[Stored items]

*** Block opens ***

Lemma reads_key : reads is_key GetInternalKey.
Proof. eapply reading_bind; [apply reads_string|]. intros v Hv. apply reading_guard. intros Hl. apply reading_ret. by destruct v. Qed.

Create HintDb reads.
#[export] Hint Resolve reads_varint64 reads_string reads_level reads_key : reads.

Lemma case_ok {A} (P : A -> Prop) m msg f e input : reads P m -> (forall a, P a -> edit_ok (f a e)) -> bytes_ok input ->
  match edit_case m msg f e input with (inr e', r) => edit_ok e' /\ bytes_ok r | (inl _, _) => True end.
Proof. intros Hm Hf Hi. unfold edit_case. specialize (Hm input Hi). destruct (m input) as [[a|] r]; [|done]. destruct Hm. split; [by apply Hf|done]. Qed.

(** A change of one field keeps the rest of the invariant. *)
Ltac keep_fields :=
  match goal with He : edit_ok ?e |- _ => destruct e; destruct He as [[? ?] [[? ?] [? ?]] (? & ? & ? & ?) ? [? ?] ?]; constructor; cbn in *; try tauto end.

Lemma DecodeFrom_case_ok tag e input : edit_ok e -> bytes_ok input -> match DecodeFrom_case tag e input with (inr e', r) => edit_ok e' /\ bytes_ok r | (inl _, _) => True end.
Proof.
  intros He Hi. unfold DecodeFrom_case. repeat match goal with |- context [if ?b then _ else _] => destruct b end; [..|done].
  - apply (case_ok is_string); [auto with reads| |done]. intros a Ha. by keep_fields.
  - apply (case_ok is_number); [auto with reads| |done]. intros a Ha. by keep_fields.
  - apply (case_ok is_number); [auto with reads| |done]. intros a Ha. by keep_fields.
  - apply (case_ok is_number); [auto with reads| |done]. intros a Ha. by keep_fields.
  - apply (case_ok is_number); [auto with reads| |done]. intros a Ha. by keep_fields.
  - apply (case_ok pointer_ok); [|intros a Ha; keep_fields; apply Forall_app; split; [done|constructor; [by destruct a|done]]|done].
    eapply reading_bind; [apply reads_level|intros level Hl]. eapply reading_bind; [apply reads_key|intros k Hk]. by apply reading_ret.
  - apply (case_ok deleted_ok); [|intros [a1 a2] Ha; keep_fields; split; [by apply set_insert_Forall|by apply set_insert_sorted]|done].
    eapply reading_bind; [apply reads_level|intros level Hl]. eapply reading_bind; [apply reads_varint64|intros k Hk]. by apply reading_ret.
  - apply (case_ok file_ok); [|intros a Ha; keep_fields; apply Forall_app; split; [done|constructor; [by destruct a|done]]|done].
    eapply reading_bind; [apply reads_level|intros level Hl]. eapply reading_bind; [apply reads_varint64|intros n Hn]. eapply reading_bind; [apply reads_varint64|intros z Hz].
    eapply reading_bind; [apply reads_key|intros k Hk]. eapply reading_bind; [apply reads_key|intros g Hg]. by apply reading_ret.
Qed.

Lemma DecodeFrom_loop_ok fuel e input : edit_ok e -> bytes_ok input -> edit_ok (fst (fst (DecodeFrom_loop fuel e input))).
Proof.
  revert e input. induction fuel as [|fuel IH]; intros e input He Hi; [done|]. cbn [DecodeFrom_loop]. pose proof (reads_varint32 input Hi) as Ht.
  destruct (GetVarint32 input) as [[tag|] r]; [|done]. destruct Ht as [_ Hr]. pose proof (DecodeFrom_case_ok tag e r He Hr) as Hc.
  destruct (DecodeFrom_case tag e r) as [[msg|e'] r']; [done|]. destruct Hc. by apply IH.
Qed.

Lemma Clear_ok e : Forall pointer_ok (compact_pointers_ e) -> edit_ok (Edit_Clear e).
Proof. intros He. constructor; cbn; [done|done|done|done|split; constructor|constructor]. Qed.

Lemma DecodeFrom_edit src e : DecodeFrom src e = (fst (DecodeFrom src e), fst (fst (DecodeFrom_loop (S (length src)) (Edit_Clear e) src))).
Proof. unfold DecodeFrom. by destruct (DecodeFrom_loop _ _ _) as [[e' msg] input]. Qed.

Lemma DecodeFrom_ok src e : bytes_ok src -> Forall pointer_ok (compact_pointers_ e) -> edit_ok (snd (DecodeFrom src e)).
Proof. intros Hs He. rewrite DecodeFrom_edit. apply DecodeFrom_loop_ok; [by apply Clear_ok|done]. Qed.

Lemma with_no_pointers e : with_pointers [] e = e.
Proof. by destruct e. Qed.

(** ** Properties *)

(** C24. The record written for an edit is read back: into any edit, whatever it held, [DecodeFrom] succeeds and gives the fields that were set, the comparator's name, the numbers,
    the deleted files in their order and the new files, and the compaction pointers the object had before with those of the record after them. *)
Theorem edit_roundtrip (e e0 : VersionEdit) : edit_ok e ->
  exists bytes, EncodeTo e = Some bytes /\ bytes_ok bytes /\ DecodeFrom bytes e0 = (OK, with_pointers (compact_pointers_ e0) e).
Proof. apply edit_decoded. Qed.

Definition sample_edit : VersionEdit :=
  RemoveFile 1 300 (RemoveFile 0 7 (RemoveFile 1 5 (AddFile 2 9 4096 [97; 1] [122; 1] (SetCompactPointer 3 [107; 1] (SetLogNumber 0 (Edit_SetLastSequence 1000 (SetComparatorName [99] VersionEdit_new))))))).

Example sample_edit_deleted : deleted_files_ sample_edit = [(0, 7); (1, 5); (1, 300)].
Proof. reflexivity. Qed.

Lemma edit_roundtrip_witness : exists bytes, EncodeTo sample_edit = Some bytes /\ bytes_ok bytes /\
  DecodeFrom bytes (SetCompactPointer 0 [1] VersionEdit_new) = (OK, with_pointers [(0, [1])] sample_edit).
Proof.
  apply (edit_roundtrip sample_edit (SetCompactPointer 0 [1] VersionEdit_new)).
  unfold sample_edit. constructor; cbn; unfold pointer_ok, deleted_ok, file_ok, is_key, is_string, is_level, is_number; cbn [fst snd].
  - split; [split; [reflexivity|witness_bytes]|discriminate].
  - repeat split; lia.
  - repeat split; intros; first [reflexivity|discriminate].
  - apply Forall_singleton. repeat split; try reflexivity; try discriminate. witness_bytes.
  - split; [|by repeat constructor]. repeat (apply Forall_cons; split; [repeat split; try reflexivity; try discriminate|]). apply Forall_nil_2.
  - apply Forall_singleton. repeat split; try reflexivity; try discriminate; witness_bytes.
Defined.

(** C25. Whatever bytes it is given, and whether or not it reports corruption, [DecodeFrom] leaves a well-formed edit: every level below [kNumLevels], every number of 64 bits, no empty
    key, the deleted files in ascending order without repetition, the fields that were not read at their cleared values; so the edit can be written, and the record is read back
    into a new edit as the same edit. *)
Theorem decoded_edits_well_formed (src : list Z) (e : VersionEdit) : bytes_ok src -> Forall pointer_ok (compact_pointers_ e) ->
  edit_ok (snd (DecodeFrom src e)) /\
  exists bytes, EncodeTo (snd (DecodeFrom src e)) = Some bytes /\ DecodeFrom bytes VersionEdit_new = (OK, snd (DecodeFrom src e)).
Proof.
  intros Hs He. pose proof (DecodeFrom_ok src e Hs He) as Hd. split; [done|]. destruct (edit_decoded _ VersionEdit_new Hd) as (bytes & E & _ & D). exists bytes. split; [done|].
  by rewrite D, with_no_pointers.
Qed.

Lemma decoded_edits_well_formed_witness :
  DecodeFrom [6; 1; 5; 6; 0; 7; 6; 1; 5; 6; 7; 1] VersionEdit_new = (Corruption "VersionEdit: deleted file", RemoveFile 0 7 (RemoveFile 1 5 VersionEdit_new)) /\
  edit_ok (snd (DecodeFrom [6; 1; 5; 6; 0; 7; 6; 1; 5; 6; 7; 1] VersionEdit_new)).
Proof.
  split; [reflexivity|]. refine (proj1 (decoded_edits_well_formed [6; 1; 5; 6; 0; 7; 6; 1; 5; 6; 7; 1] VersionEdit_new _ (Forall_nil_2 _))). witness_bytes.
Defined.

*** Block closes ***

Across the data above, how many lines contain "True"? Reply with a bare number.

Solution to the exercise —
2